• [EXERCISE BRIEF]: Reproduce, exactly and in full, only the lines below from the one containing "posts: expected an" through the one containing "mk (app (heap".

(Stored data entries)
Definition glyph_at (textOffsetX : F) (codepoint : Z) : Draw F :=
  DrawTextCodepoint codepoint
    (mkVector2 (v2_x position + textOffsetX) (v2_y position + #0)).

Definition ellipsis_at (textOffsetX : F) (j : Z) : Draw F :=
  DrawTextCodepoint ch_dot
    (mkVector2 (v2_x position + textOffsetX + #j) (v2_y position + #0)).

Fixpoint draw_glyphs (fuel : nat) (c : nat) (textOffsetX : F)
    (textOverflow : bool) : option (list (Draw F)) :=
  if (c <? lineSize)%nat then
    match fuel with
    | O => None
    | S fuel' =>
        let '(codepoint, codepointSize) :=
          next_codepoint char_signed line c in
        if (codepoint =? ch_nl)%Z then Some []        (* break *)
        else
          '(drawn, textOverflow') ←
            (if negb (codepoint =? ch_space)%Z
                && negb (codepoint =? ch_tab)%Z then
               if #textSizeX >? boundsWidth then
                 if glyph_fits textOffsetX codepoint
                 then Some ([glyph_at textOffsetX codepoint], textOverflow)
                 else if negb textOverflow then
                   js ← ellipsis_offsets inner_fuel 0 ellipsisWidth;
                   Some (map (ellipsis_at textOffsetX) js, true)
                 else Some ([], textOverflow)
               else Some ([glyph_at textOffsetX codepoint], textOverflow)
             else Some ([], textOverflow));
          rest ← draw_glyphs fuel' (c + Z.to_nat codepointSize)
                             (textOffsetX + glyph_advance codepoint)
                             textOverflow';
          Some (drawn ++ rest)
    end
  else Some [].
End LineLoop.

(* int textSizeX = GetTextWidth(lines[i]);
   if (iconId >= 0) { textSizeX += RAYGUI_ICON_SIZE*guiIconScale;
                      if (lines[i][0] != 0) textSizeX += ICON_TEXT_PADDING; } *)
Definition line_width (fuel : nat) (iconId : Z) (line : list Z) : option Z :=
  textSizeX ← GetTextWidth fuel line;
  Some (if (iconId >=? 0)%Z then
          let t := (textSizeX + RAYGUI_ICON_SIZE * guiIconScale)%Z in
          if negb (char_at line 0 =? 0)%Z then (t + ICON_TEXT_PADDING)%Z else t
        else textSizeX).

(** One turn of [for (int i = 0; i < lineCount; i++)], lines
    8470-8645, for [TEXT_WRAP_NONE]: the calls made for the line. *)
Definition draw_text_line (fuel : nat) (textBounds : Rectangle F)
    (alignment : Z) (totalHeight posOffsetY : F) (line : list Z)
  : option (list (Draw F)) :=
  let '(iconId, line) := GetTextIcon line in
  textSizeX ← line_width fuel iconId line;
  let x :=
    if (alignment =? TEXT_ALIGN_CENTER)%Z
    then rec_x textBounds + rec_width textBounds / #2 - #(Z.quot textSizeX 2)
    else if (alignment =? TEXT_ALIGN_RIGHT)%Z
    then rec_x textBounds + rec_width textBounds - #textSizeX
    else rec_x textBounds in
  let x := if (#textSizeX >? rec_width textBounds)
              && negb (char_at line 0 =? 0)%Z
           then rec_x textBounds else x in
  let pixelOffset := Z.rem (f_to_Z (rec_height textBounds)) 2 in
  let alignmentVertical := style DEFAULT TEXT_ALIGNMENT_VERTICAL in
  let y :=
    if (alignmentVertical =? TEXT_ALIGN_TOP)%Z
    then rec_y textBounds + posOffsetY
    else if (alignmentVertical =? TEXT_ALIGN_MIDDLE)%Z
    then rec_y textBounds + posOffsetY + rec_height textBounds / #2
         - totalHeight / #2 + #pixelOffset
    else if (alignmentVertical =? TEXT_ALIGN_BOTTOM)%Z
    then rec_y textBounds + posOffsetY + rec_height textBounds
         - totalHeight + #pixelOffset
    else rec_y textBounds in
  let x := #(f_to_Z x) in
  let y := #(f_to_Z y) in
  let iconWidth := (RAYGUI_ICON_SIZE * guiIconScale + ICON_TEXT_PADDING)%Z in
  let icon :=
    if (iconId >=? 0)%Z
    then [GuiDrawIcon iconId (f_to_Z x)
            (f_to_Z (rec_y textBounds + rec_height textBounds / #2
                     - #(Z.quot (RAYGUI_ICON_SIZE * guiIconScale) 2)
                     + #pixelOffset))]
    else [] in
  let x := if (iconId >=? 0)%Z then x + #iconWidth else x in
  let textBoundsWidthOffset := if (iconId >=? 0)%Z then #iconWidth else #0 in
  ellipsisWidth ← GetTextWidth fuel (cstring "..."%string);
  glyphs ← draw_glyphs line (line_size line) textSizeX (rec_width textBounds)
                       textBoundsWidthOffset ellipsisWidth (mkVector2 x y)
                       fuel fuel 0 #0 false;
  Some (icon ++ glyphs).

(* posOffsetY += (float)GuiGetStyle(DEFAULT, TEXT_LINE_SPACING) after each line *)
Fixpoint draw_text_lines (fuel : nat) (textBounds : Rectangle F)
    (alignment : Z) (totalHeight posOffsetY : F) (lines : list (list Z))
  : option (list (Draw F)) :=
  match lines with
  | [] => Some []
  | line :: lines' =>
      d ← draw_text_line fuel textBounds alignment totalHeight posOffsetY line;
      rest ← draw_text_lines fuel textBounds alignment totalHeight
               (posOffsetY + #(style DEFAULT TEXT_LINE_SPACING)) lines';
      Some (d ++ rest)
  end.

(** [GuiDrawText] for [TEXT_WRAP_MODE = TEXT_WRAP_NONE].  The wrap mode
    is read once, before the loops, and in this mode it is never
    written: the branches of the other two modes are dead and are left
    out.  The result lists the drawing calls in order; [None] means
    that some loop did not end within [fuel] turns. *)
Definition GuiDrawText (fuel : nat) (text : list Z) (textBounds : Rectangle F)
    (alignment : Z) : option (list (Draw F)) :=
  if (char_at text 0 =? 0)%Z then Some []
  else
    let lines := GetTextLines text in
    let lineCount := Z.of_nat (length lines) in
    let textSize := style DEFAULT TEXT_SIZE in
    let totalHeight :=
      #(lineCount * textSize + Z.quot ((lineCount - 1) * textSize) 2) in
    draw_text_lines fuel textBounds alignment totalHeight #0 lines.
...
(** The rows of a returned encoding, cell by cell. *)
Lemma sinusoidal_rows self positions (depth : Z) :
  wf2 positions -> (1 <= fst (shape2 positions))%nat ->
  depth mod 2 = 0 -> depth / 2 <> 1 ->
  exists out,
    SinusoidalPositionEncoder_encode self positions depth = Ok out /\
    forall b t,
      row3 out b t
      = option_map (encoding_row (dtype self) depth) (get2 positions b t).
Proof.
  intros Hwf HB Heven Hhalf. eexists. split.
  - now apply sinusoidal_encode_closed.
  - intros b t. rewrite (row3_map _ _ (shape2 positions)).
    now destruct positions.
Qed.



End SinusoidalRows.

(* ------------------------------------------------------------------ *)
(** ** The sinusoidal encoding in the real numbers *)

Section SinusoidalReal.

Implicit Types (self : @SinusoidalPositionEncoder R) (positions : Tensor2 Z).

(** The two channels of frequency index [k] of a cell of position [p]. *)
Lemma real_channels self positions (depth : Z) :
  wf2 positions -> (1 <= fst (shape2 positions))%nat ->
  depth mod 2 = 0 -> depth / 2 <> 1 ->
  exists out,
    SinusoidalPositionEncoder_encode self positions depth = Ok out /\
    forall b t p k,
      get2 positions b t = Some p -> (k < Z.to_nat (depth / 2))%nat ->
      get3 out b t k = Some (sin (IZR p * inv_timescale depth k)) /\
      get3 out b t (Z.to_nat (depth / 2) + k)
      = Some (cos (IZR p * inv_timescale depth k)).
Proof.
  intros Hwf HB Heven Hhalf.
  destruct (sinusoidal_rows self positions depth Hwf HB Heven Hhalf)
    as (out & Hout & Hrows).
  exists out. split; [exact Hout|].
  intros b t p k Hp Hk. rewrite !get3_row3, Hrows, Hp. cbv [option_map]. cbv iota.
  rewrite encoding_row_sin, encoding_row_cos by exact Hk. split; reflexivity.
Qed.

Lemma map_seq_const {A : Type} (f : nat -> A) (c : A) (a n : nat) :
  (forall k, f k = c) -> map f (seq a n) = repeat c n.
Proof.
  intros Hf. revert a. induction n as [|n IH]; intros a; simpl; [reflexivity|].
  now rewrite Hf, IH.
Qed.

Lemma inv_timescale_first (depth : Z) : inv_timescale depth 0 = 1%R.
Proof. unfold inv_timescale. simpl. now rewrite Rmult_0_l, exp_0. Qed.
...
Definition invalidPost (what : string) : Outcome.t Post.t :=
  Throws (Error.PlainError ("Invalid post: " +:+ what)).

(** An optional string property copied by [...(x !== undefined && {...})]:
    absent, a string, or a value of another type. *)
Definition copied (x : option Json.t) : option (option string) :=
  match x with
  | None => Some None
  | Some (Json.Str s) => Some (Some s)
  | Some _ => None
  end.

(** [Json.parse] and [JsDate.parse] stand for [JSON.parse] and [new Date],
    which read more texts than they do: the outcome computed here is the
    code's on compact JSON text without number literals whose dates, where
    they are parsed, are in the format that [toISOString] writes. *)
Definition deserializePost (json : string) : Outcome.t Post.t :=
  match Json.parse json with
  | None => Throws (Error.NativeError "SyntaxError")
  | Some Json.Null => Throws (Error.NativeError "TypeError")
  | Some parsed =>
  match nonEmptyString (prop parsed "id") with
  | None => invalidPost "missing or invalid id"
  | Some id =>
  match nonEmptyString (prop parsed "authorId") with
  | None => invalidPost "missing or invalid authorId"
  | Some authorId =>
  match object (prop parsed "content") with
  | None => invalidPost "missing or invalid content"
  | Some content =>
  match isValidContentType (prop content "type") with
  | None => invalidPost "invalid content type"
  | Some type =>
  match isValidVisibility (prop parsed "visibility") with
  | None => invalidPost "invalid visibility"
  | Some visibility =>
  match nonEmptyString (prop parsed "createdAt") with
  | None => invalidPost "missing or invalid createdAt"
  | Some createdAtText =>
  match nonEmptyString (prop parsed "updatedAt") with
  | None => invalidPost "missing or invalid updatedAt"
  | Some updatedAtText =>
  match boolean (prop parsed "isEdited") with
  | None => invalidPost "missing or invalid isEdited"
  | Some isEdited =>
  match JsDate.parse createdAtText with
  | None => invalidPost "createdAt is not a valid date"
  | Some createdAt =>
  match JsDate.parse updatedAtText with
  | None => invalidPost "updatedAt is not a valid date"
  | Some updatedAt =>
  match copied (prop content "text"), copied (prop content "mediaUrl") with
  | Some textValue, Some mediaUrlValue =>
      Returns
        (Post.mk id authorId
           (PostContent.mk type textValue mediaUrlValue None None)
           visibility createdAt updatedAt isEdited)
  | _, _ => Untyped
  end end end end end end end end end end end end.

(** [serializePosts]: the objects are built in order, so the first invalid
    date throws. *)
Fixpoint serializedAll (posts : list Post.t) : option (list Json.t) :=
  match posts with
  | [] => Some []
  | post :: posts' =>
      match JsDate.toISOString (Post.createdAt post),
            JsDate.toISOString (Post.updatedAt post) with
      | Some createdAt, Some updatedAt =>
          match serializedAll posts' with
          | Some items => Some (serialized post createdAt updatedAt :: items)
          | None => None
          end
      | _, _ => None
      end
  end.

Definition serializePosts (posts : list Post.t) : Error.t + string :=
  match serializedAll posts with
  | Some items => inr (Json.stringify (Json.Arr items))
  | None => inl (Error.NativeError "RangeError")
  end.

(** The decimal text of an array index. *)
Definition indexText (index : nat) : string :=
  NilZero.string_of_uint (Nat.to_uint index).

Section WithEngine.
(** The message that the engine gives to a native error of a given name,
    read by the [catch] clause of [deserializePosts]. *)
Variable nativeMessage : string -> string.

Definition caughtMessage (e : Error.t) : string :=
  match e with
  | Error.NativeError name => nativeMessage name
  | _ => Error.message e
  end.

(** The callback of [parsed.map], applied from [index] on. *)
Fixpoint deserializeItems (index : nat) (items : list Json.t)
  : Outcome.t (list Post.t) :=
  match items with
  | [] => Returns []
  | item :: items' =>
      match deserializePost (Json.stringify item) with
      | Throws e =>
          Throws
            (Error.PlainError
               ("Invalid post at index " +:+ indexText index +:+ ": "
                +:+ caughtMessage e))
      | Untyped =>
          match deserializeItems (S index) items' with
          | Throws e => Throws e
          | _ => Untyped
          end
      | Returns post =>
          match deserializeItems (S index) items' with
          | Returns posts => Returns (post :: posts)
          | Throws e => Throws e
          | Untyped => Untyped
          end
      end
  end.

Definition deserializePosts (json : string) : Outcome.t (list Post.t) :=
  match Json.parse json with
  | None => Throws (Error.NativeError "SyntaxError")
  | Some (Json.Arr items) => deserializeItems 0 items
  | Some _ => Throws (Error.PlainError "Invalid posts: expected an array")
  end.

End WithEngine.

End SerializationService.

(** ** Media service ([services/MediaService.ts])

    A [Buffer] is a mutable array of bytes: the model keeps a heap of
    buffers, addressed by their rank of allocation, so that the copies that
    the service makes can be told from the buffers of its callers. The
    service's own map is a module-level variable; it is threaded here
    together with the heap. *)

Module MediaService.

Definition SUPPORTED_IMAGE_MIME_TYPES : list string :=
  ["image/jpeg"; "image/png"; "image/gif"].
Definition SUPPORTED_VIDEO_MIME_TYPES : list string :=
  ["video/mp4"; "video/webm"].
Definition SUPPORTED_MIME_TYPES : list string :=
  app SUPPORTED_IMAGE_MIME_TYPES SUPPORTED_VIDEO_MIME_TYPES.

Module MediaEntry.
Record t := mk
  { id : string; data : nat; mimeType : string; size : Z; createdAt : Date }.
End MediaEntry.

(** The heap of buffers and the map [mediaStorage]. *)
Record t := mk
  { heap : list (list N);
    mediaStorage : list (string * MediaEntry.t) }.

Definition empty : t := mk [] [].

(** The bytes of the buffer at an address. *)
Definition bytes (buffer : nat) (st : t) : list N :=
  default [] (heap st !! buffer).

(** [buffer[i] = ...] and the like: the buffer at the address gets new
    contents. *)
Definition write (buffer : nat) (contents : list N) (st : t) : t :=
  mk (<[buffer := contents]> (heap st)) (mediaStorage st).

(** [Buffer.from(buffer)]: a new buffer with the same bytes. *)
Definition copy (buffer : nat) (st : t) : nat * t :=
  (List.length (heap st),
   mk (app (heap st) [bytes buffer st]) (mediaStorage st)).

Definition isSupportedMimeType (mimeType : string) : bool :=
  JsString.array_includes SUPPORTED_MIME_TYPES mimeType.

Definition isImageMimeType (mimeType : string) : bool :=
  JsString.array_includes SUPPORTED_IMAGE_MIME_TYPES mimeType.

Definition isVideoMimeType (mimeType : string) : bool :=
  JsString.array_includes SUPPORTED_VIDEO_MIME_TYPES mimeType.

• [SOLUTION BELOW]:
  | Some _ => Throws (Error.PlainError "Invalid posts: expected an array")
  end.

End WithEngine.

End SerializationService.

(** ** Media service ([services/MediaService.ts])

    A [Buffer] is a mutable array of bytes: the model keeps a heap of
    buffers, addressed by their rank of allocation, so that the copies that
    the service makes can be told from the buffers of its callers. The
    service's own map is a module-level variable; it is threaded here
    together with the heap. *)

Module MediaService.

Definition SUPPORTED_IMAGE_MIME_TYPES : list string :=
  ["image/jpeg"; "image/png"; "image/gif"].
Definition SUPPORTED_VIDEO_MIME_TYPES : list string :=
  ["video/mp4"; "video/webm"].
Definition SUPPORTED_MIME_TYPES : list string :=
  app SUPPORTED_IMAGE_MIME_TYPES SUPPORTED_VIDEO_MIME_TYPES.

Module MediaEntry.
Record t := mk
  { id : string; data : nat; mimeType : string; size : Z; createdAt : Date }.
End MediaEntry.

(** The heap of buffers and the map [mediaStorage]. *)
Record t := mk
  { heap : list (list N);
    mediaStorage : list (string * MediaEntry.t) }.

Definition empty : t := mk [] [].

(** The bytes of the buffer at an address. *)
Definition bytes (buffer : nat) (st : t) : list N :=
  default [] (heap st !! buffer).

(** [buffer[i] = ...] and the like: the buffer at the address gets new
    contents. *)
Definition write (buffer : nat) (contents : list N) (st : t) : t :=
  mk (<[buffer := contents]> (heap st)) (mediaStorage st).

(** [Buffer.from(buffer)]: a new buffer with the same bytes. *)
Definition copy (buffer : nat) (st : t) : nat * t :=
  (List.length (heap st),
   mk (app (heap st) [bytes buffer st]) (mediaStorage st)).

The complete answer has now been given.